◆ WHAT IS EXPECTED
Each record below needs to be written out exactly as it appears.

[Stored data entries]

####

(** * Image customiser: size controls, cart button and the image session.

    A shallow embedding of the React components [SizeControls],
    [AddToCartButton] and [ProductCustomizer].  JavaScript numbers are read
    as exact rationals ([Q]): NaN, the infinities and the rounding of binary64
    arithmetic are outside the model.  Strings stay strings, [null] is [None].

    An [async] handler is cut at its [await]s.  The part before the first
    [await] runs when the handler is invoked; each later part runs when the
    promise it waits for settles, which the environment reports as an event. *)

From Stdlib Require Import QArith Qround Qminmax Qabs ZArith Lia List String Bool.
From Stdlib Require Import DecimalString.
From Stdlib Require Import Lqa.
Import ListNotations.
Local Open Scope Q_scope.

(** ** JavaScript values and numbers *)

Module Js.

(** The few dynamically typed values that reach the components as props. *)
Inductive value :=
| Null
| Undefined
| Num (n : Q)
| Str (s : string).

(** [x > y] on numbers. *)
Definition gt (x y : Q) : bool := negb (Qle_bool x y).
Definition lt (x y : Q) : bool := negb (Qle_bool y x).
Definition ge (x y : Q) : bool := Qle_bool y x.
Definition le (x y : Q) : bool := Qle_bool x y.

Definition str_nonempty (s : string) : bool :=
  match s with EmptyString => false | _ => true end.

(** Truthiness, as used by [&&], [||] and [if]. *)
Definition truthy (v : value) : bool :=
  match v with
  | Null | Undefined => false
  | Num n => negb (Qeq_bool n 0)
  | Str s => str_nonempty s
  end.

(** Truthiness of a nullable string ([null] or a string). *)
Definition truthy_str (o : option string) : bool :=
  match o with Some s => str_nonempty s | None => false end.

(** [s.startsWith(p)] *)
Definition startsWith (p s : string) : bool := String.prefix p s.

(** [x || null] on a nullable string. *)
Definition or_null (o : option string) : option string :=
  if truthy_str o then o else None.

(** The integer [n] with [n / 100] nearest to a non-negative [x]; the
    larger one on a tie (Number.prototype.toFixed, step "pick the larger n"). *)
Definition nearest_hundredth (x : Q) : Z := Qfloor (x * 100 + (1 # 2)).

(** [+(x).toFixed(2)]: the sign is split off first, as toFixed does. *)
Definition toFixed2 (x : Q) : Q :=
  if lt x 0 then - (nearest_hundredth (- x) # 100)
  else nearest_hundredth x # 100.

End Js.

(** ** SizeControls.jsx *)

Module SizeControls.

Definition STEP_INCHES : Q := 1.
Definition MIN_SIZE : Q := 1 # 2.
Definition MAX_SIZE : Q := 45 # 2.

(** Clamp a value to [MIN_SIZE, MAX_SIZE] and round to 2 decimals. *)
Definition clamp (v : Q) : Q :=
  Js.toFixed2 (Qmin MAX_SIZE (Qmax MIN_SIZE v)).

(** The [width] and [height] props; [setWidth]/[setHeight] write them. *)
Record Size := { width : Q; height : Q }.

Definition setWidth (v : Q) (s : Size) : Size :=
  {| width := v; height := height s |}.
Definition setHeight (v : Q) (s : Size) : Size :=
  {| width := width s; height := v |}.

Definition aspectRatio (s : Size) : Q :=
  if Js.gt (width s) 0 then height s / width s else 1.

Definition updateWidthAndHeight (newWidth newHeight : Q) (s : Size) : Size :=
  let w := clamp newWidth in
  let h := clamp newHeight in
  setHeight h (setWidth w s).

(** Shared tail of the width steppers. *)
Definition fitHeight (newWidth : Q) (s : Size) : Size :=
  let newHeight := newWidth * aspectRatio s in
  if Js.gt newHeight MAX_SIZE then
    updateWidthAndHeight (MAX_SIZE / aspectRatio s) MAX_SIZE s
  else if Js.lt newHeight MIN_SIZE then
    updateWidthAndHeight (MIN_SIZE / aspectRatio s) MIN_SIZE s
  else updateWidthAndHeight newWidth newHeight s.

(** Shared tail of the height steppers. *)
Definition fitWidth (newHeight : Q) (s : Size) : Size :=
  let newWidth := newHeight / aspectRatio s in
  if Js.gt newWidth MAX_SIZE then
    updateWidthAndHeight MAX_SIZE (MAX_SIZE * aspectRatio s) s
  else if Js.lt newWidth MIN_SIZE then
    updateWidthAndHeight MIN_SIZE (MIN_SIZE * aspectRatio s) s
  else updateWidthAndHeight newWidth newHeight s.

Definition incrementWidth (s : Size) : Size :=
  fitHeight (Qmin MAX_SIZE (Js.toFixed2 (width s + STEP_INCHES))) s.

Definition decrementWidth (s : Size) : Size :=
  fitHeight (Qmax MIN_SIZE (Js.toFixed2 (width s - STEP_INCHES))) s.

Definition incrementHeight (s : Size) : Size :=
  fitWidth (Qmin MAX_SIZE (Js.toFixed2 (height s + STEP_INCHES))) s.

Definition decrementHeight (s : Size) : Size :=
  fitWidth (Qmax MIN_SIZE (Js.toFixed2 (height s - STEP_INCHES))) s.

(** What a change event of the number input carries: the text parses to a
    number, or it is the empty string, or it is some other text
    ([parseFloat] gives NaN in the last two cases). *)
Inductive input :=
| Parsed (value : Q)
| Empty
| Garbage.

####

◆ SOLUTION TO THIS EXERCISE
(** * Image customiser: size controls, cart button and the image session.

    A shallow embedding of the React components [SizeControls],
    [AddToCartButton] and [ProductCustomizer].  JavaScript numbers are read
    as exact rationals ([Q]): NaN, the infinities and the rounding of binary64
    arithmetic are outside the model.  Strings stay strings, [null] is [None].

    An [async] handler is cut at its [await]s.  The part before the first
    [await] runs when the handler is invoked; each later part runs when the
    promise it waits for settles, which the environment reports as an event. *)

From Stdlib Require Import QArith Qround Qminmax Qabs ZArith Lia List String Bool.
From Stdlib Require Import DecimalString.
From Stdlib Require Import Lqa.
Import ListNotations.
Local Open Scope Q_scope.

(** ** JavaScript values and numbers *)

Module Js.

(** The few dynamically typed values that reach the components as props. *)
Inductive value :=
| Null
| Undefined
| Num (n : Q)
| Str (s : string).

(** [x > y] on numbers. *)
Definition gt (x y : Q) : bool := negb (Qle_bool x y).
Definition lt (x y : Q) : bool := negb (Qle_bool y x).
Definition ge (x y : Q) : bool := Qle_bool y x.
Definition le (x y : Q) : bool := Qle_bool x y.

Definition str_nonempty (s : string) : bool :=
  match s with EmptyString => false | _ => true end.

(** Truthiness, as used by [&&], [||] and [if]. *)
Definition truthy (v : value) : bool :=
  match v with
  | Null | Undefined => false
  | Num n => negb (Qeq_bool n 0)
  | Str s => str_nonempty s
  end.

(** Truthiness of a nullable string ([null] or a string). *)
Definition truthy_str (o : option string) : bool :=
  match o with Some s => str_nonempty s | None => false end.

(** [s.startsWith(p)] *)
Definition startsWith (p s : string) : bool := String.prefix p s.

(** [x || null] on a nullable string. *)
Definition or_null (o : option string) : option string :=
  if truthy_str o then o else None.

(** The integer [n] with [n / 100] nearest to a non-negative [x]; the
    larger one on a tie (Number.prototype.toFixed, step "pick the larger n"). *)
Definition nearest_hundredth (x : Q) : Z := Qfloor (x * 100 + (1 # 2)).

(** [+(x).toFixed(2)]: the sign is split off first, as toFixed does. *)
Definition toFixed2 (x : Q) : Q :=
  if lt x 0 then - (nearest_hundredth (- x) # 100)
  else nearest_hundredth x # 100.

End Js.

(** ** SizeControls.jsx *)

Module SizeControls.

Definition STEP_INCHES : Q := 1.
Definition MIN_SIZE : Q := 1 # 2.
Definition MAX_SIZE : Q := 45 # 2.

(** Clamp a value to [MIN_SIZE, MAX_SIZE] and round to 2 decimals. *)
Definition clamp (v : Q) : Q :=
  Js.toFixed2 (Qmin MAX_SIZE (Qmax MIN_SIZE v)).

(** The [width] and [height] props; [setWidth]/[setHeight] write them. *)
Record Size := { width : Q; height : Q }.

Definition setWidth (v : Q) (s : Size) : Size :=
  {| width := v; height := height s |}.
Definition setHeight (v : Q) (s : Size) : Size :=
  {| width := width s; height := v |}.

Definition aspectRatio (s : Size) : Q :=
  if Js.gt (width s) 0 then height s / width s else 1.

Definition updateWidthAndHeight (newWidth newHeight : Q) (s : Size) : Size :=
  let w := clamp newWidth in
  let h := clamp newHeight in
  setHeight h (setWidth w s).

(** Shared tail of the width steppers. *)
Definition fitHeight (newWidth : Q) (s : Size) : Size :=
  let newHeight := newWidth * aspectRatio s in
  if Js.gt newHeight MAX_SIZE then
    updateWidthAndHeight (MAX_SIZE / aspectRatio s) MAX_SIZE s
  else if Js.lt newHeight MIN_SIZE then
    updateWidthAndHeight (MIN_SIZE / aspectRatio s) MIN_SIZE s
  else updateWidthAndHeight newWidth newHeight s.

(** Shared tail of the height steppers. *)
Definition fitWidth (newHeight : Q) (s : Size) : Size :=
  let newWidth := newHeight / aspectRatio s in
  if Js.gt newWidth MAX_SIZE then
    updateWidthAndHeight MAX_SIZE (MAX_SIZE * aspectRatio s) s
  else if Js.lt newWidth MIN_SIZE then
    updateWidthAndHeight MIN_SIZE (MIN_SIZE * aspectRatio s) s
  else updateWidthAndHeight newWidth newHeight s.

Definition incrementWidth (s : Size) : Size :=
  fitHeight (Qmin MAX_SIZE (Js.toFixed2 (width s + STEP_INCHES))) s.

Definition decrementWidth (s : Size) : Size :=
  fitHeight (Qmax MIN_SIZE (Js.toFixed2 (width s - STEP_INCHES))) s.

Definition incrementHeight (s : Size) : Size :=
  fitWidth (Qmin MAX_SIZE (Js.toFixed2 (height s + STEP_INCHES))) s.

Definition decrementHeight (s : Size) : Size :=
  fitWidth (Qmax MIN_SIZE (Js.toFixed2 (height s - STEP_INCHES))) s.

(** What a change event of the number input carries: the text parses to a
    number, or it is the empty string, or it is some other text
    ([parseFloat] gives NaN in the last two cases). *)
Inductive input :=
| Parsed (value : Q)
| Empty
| Garbage.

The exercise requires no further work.